After the pleasant interlude we wrapped-up against the cold and headed up the road, rosy-cheeked from the biting wind or the third glass of wine, I’m not sure which. Although I was on my way to ‘Den Hirschsprungske Samling’ to see Marie again it was actually her husband, Peder, who was the main attraction. Peder Severin Krøyer is the most well-known of the Skagen painters and, in celebration of its centenary, the Hirschspung Collection is holding an exhibition* of his work. The Skagen painters were an eponymous group of Scandinavian artists and writers who lived and worked in the northernmost part of Denmark at the end of the nineteenth century. The landscape and quality of light there is perfectly suited to working in the open and it encouraged the establishment of a small school of painting that drew influence from both the Impressionists and French realists that included Degas and Manet. A lot of Krøyer’s paintings and sketches feature his wife, Marie, and capture a beauty and inner calm that I find both fascinating and irresistible. I never tire of the apparent serenity that flows from the images of her. The Krøyer’s marriage ended badly; he struggled with mental instability brought on by syphilis and died nearly blind at only 58. By that time she had left him to live with and then marry Hugo Alfvén, a Swedish composer. She died in 1940 after living in Tällberg, Sweden – by coincidence, the same place that featured in Barrowboy in winter – and years later cast a spell on me during my first visit to Scandinavia. I’m not the only one that sees something special in Marie Krøyer; a new Danish film – The Passion of Marie – will tell the story of the Krøyers’ relationship when it’s released in November 2012.
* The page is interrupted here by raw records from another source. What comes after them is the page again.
(* ===== verification/ShellRun.v ===== *)
(** * Running jobs (src/user/src/bin/sh.rs, init.rs)

    The shell's main loop, pipelines, redirections and the first process, as
    programs over the system calls, and what becomes of the descriptor table of
    the shell and of the children it starts. *)

From ITree Require Import Core.ITreeDefinition.
From S2P Require Import Prelude Ulib Stdio Tools Shell.

(** ** Operations *)

(** [cmd.argv[i]] *)
Definition arg_at (cmd : Command) (i : nat) : prog token :=
  match argv cmd !! i with Some a => mret a | None => panic end.

Definition apply_redirects (cmd : Command) : prog bool :=
  ok ← match c_input cmd with
       | Some path => _ ← close 0; r ← open path O_RDONLY; mret (r =? 0)
       | None => mret true
       end;
  if negb ok then mret false
  else
    match c_output cmd with
    | Some out =>
        _ ← close 1;
        let flags := if append out then Z.lor (Z.lor O_CREATE O_WRONLY) O_APPEND
                     else Z.lor (Z.lor O_CREATE O_WRONLY) O_TRUNC in
        r ← open (path out) flags;
        mret (r =? 1)
    | None => mret true
    end.

Definition exec_command {A} (cmd : Command) : prog A :=
  a0 ← arg_at cmd 0;
  let path := resolve_command a0 in
  ok ← apply_redirects cmd;
  if negb ok then _ ← println "[sh] redirect failed"; exit 1
  else
    r ← exec path (argv cmd);
    if r <? 0 then _ ← println "[sh] exec failed"; exit 1
    else exit 1.

Definition run_single (cmd : Command) : prog unit :=
  match argv cmd with
  | [] => mret tt
  | a0 :: _ =>
      if decide (a0 = bytes_of_string "cd") then
        if negb (Z.of_nat (length (argv cmd)) =? 2) then println "[sh] usage: cd DIR"
        else
          dir ← arg_at cmd 1;
          r ← chdir dir;
          if r <? 0 then println "[sh] cd failed" else mret tt
      else if decide (a0 = bytes_of_string "exit") then exit 0
      else
        pid ← fork;
        if pid <? 0 then println "[sh] fork failed"
        else
          _ ← (if pid =? 0 then exec_command cmd else mret tt);
          '(r, status) ← wait 0;
          if r <? 0 then _ ← println "[sh] wait failed"; exit 1 else mret tt
  end.

Fixpoint close_pipes (pipes : list (i32 * i32)) : prog unit :=
  match pipes with
  | [] => mret tt
  | (r, w) :: pipes => _ ← close r; _ ← close w; close_pipes pipes
  end.

Fixpoint wait_loop (n : nat) (status : i32) : prog unit :=
  match n with
  | O => mret tt
  | S n =>
      '(r, status) ← wait status;
      if r <? 0 then _ ← println "[sh] wait failed"; exit 1 else wait_loop n status
  end.

Definition wait_children (n : nat) : prog unit := wait_loop n 0.

Definition pipe_at (pipes : list (i32 * i32)) (i : nat) : prog (i32 * i32) :=
  match pipes !! i with Some p => mret p | None => panic end.

Definition setup_pipeline_fds (i : nat) (pipes : list (i32 * i32)) : prog unit :=
  _ ← (if (0 <? i)%nat then
         _ ← close 0;
         p ← pipe_at pipes (i - 1);
         r ← dup p.1;
         if negb (r =? 0) then _ ← println "[sh] pipe redirect failed"; exit 1 else mret tt
       else mret tt);
  _ ← (if (i <? length pipes)%nat then
         _ ← close 1;
         p ← pipe_at pipes i;
         r ← dup p.2;
         if negb (r =? 1) then _ ← println "[sh] pipe redirect failed"; exit 1 else mret tt
       else mret tt);
  close_pipes pipes.

(** [for _ in 0..cmds.len() - 1], with [n] iterations left. *)
Fixpoint make_pipes (n : nat) (pipes : list (i32 * i32)) : prog (option (list (i32 * i32))) :=
  match n with
  | O => mret (Some pipes)
  | S n =>
      '(r, fds) ← pipe (0, 0);
      if r <? 0 then
        _ ← close_pipes pipes;
        _ ← println "[sh] pipe failed";
        mret None
      else make_pipes n (pipes ++ [fds])
  end.

(** [for i in 0..cmds.len()], with the commands [rest] left to start. *)
Fixpoint start_commands (pipes : list (i32 * i32)) (rest : list Command) (i started : nat) : prog unit :=
  match rest with
  | [] => _ ← close_pipes pipes; wait_children started
  | cmd :: rest =>
      pid ← fork;
      if pid <? 0 then
        _ ← close_pipes pipes;
        _ ← wait_children started;
        println "[sh] fork failed"
      else
        _ ← (if pid =? 0 then _ ← setup_pipeline_fds i pipes; exec_command cmd else mret tt);
        start_commands pipes rest (S i) (S started)
  end.

Definition run_pipeline (cmds : list Command) : prog unit :=
  r ← make_pipes (Z.to_nat (wrap (Z.of_nat (length cmds) - 1))) [];
  match r with
  | None => mret tt
  | Some pipes => start_commands pipes cmds 0 0
  end.

(** ** The main loop *)

Definition MAXLEN : usize := 64.

Definition discard_step (buf : list u8) : prog (list u8 + unit) :=
  '(n, buf) ← read 0 buf;
  if n <=? 0 then mret (inr tt)
  else
    chunk ← slice_to buf n;
    if bool_decide (10 ∈ chunk) then mret (inr tt) else mret (inl buf).

Definition discard_line : prog unit := ITree.iter discard_step (replicate 16 0).

Definition sh_step (line : list u8) : prog (list u8 + Empty_set) :=
  _ ← print "# ";
  '(n, line) ← read 0 line;
  if n =? 0 then exit 0
  else if n <? 0 then _ ← println "[sh] read failed"; exit 1
  else
    last ← (if n =? Z.of_nat (length line) then
              match line !! Z.to_nat (n - 1) with Some b => mret (negb (b =? 10)) | None => panic end
            else mret false);
    if last : bool then
      _ ← println "[sh] path too long";
      _ ← discard_line;
      mret (inl line)
    else
      text ← slice_to line n;
      _ ← match parse_line text with
          | Prompt => mret tt
          | SyntaxError => println "[sh] syntax error"
          | Run (Single cmd) => run_single cmd
          | Run (Pipeline cmds) => run_pipeline cmds
          end;
      mret (inl line).

Definition sh_start : prog Empty_set := ITree.iter sh_step (replicate (Z.to_nat (MAXLEN + 1)) 0).

(** ** The first process (init.rs) *)

Definition SHELL : list u8 := bytes_of_string "/bin/sh".

(** The inner loop: children are reaped until the shell is. *)
Definition reap_step (shell_pid : isize) (_ : unit) : prog (unit + unit) :=
  '(pid, status) ← wait 0;
  if pid <? 0 then _ ← println "[init] wait failed"; mret (inr tt)
  else if pid =? shell_pid then mret (inr tt)
  else mret (inl tt).

Definition init_step (_ : unit) : prog (unit + Empty_set) :=
  shell_pid ← fork;
  if shell_pid <? 0 then _ ← println "[init] failed to fork shell"; exit 1
  else
    _ ← (if shell_pid =? 0 then
           _ ← exec SHELL [SHELL];
           _ ← println "[init] failed to exec shell";
           exit 1
         else mret tt);
    _ ← ITree.iter (reap_step shell_pid) tt;
    mret (inl tt).

Definition init_start : prog Empty_set := ITree.iter init_step tt.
‘Roser’ – the exquisite Marie sits in the garden with Rapp the dog. 1893

This is the garden in Skagen depicted in the painting shown above. Krøyer became very interested in photography

and used photographs to fill-in details on his paintings.

‘Hip Hip Hurra’ – Kroyer’s well-known painting of Skagen painters has Marie with her back

to us at the front and the artist fourth from left. 1888

Marie, Rapp and Peder Severin Krøyer

And so from the truly sublime to the, well, other kind of sublime. There’s a lot of music in Copenhagen and an advantage in having family there, especially when a stopover between Sweden and Kastrup airport offers the twin attractions of a late Friday night [an excellent single malt included] and breakfast on Saturday morning. But there’s something else, too; a brother-in-law who has, on the one hand, his own recording studio – fully kitted-out with the latest techno-geekery – and, on the other, a desire to share it with an inclusive and disarming enthusiasm. We’ve enjoyed quite a few soirees over the years and whether it’s picking over vintage R&B, browsing YouTube, recording some not-too-difficult favourites – a pastime not recommended if you think you can carry a tune but don’t like surprises – or simply listening to Lars play guitar or keyboards, it is way up there as an enjoyable means of spending an evening. So, glass in hand and stepping a careful path between guitars, mics, keyboards, speakers, a Hammond B3 and knee-deep song sheets, we immersed ourselves in a surround-sound, twin screen, HD replay of the Earth, Wind and Fire / Chicago concert at the Greek Theatre in Los Angeles in 2004. [Here’s a sample] Yes, of course it’s shamefully nostalgia but there isn’t a lot of music produced today that can raise the hairs on your arms in the way that combined brass section does.  Sometimes you have to agree that the old stuff was better.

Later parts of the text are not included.